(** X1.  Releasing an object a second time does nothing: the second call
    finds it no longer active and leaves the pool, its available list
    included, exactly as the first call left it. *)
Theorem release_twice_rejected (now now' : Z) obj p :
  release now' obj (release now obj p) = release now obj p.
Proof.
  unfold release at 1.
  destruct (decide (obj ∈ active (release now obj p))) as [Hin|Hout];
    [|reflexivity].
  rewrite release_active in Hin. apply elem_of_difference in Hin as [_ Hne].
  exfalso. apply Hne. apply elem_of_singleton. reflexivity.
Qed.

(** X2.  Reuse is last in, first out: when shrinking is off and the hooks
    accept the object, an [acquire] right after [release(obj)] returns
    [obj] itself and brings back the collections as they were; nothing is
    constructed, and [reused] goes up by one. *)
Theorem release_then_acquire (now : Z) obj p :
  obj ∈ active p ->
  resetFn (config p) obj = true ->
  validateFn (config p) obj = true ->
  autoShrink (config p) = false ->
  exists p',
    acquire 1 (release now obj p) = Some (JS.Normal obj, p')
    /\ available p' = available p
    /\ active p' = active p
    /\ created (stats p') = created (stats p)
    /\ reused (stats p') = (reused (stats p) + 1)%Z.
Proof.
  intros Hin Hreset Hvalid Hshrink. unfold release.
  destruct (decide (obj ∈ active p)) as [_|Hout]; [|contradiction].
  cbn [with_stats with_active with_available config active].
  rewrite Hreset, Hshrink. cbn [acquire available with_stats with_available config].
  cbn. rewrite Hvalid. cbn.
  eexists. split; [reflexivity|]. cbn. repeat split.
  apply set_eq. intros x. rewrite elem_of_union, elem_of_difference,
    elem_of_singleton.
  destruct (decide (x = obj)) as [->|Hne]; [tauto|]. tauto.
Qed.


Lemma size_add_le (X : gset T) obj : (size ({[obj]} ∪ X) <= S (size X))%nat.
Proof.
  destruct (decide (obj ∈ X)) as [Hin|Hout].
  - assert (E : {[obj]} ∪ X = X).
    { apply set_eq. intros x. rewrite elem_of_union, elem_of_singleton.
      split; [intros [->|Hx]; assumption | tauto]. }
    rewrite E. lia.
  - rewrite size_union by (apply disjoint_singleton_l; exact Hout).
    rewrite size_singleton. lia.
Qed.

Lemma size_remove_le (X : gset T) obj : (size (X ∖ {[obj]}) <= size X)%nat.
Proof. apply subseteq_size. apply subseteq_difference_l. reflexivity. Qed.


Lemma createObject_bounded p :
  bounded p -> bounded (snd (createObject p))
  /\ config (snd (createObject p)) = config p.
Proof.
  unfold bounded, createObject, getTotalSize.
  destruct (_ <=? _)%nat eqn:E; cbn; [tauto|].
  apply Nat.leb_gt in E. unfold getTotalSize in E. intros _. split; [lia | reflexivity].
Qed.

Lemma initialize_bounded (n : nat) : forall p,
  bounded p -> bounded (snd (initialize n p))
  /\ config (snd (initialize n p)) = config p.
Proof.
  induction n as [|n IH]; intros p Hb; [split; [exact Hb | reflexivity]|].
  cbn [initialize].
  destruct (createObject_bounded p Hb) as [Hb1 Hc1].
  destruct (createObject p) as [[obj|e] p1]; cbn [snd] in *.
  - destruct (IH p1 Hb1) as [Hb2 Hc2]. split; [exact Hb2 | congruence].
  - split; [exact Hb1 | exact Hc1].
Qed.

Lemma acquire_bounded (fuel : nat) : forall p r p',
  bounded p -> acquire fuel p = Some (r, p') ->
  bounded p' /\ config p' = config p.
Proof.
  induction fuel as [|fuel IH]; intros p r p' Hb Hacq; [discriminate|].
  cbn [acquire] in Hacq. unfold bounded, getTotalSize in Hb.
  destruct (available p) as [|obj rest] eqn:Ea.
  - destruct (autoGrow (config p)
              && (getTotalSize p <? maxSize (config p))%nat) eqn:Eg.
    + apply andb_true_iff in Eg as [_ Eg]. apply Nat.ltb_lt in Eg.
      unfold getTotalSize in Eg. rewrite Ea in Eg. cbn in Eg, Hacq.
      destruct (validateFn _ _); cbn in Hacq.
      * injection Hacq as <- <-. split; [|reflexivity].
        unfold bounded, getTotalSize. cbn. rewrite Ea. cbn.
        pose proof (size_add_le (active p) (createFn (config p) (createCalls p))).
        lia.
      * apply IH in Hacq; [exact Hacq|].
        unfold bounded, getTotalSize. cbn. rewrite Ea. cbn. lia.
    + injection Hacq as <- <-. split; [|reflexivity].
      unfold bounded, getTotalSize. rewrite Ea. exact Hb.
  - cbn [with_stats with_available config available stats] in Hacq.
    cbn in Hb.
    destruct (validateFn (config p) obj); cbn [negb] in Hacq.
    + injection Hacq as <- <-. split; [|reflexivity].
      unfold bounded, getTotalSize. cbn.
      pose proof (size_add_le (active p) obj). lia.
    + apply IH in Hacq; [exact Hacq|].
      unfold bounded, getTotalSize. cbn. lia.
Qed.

* * *

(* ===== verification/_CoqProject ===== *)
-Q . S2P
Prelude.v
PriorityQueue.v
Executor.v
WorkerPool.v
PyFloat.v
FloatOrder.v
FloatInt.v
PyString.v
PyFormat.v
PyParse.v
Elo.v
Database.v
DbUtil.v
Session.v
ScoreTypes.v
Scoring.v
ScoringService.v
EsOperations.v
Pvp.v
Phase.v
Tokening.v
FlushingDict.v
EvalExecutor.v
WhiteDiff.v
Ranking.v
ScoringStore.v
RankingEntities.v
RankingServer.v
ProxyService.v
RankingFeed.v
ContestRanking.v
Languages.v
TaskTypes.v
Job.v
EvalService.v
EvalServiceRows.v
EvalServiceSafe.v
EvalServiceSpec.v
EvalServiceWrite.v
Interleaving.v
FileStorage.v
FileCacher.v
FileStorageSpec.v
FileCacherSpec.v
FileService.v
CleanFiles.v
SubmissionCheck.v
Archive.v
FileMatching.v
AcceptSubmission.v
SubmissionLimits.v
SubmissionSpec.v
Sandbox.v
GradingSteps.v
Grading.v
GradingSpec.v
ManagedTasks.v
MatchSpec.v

:: PROMPT ::
Scan the lines above for "Proof. apply subseteq_size." and for "- split; [exact Hb1 | exact Hc1].". Repeat exactly the line holding each of them and every line in between.

:: ANSWER BELOW ::
Proof. apply subseteq_size. apply subseteq_difference_l. reflexivity. Qed.


Lemma createObject_bounded p :
  bounded p -> bounded (snd (createObject p))
  /\ config (snd (createObject p)) = config p.
Proof.
  unfold bounded, createObject, getTotalSize.
  destruct (_ <=? _)%nat eqn:E; cbn; [tauto|].
  apply Nat.leb_gt in E. unfold getTotalSize in E. intros _. split; [lia | reflexivity].
Qed.

Lemma initialize_bounded (n : nat) : forall p,
  bounded p -> bounded (snd (initialize n p))
  /\ config (snd (initialize n p)) = config p.
Proof.
  induction n as [|n IH]; intros p Hb; [split; [exact Hb | reflexivity]|].
  cbn [initialize].
  destruct (createObject_bounded p Hb) as [Hb1 Hc1].
  destruct (createObject p) as [[obj|e] p1]; cbn [snd] in *.
  - destruct (IH p1 Hb1) as [Hb2 Hc2]. split; [exact Hb2 | congruence].
  - split; [exact Hb1 | exact Hc1].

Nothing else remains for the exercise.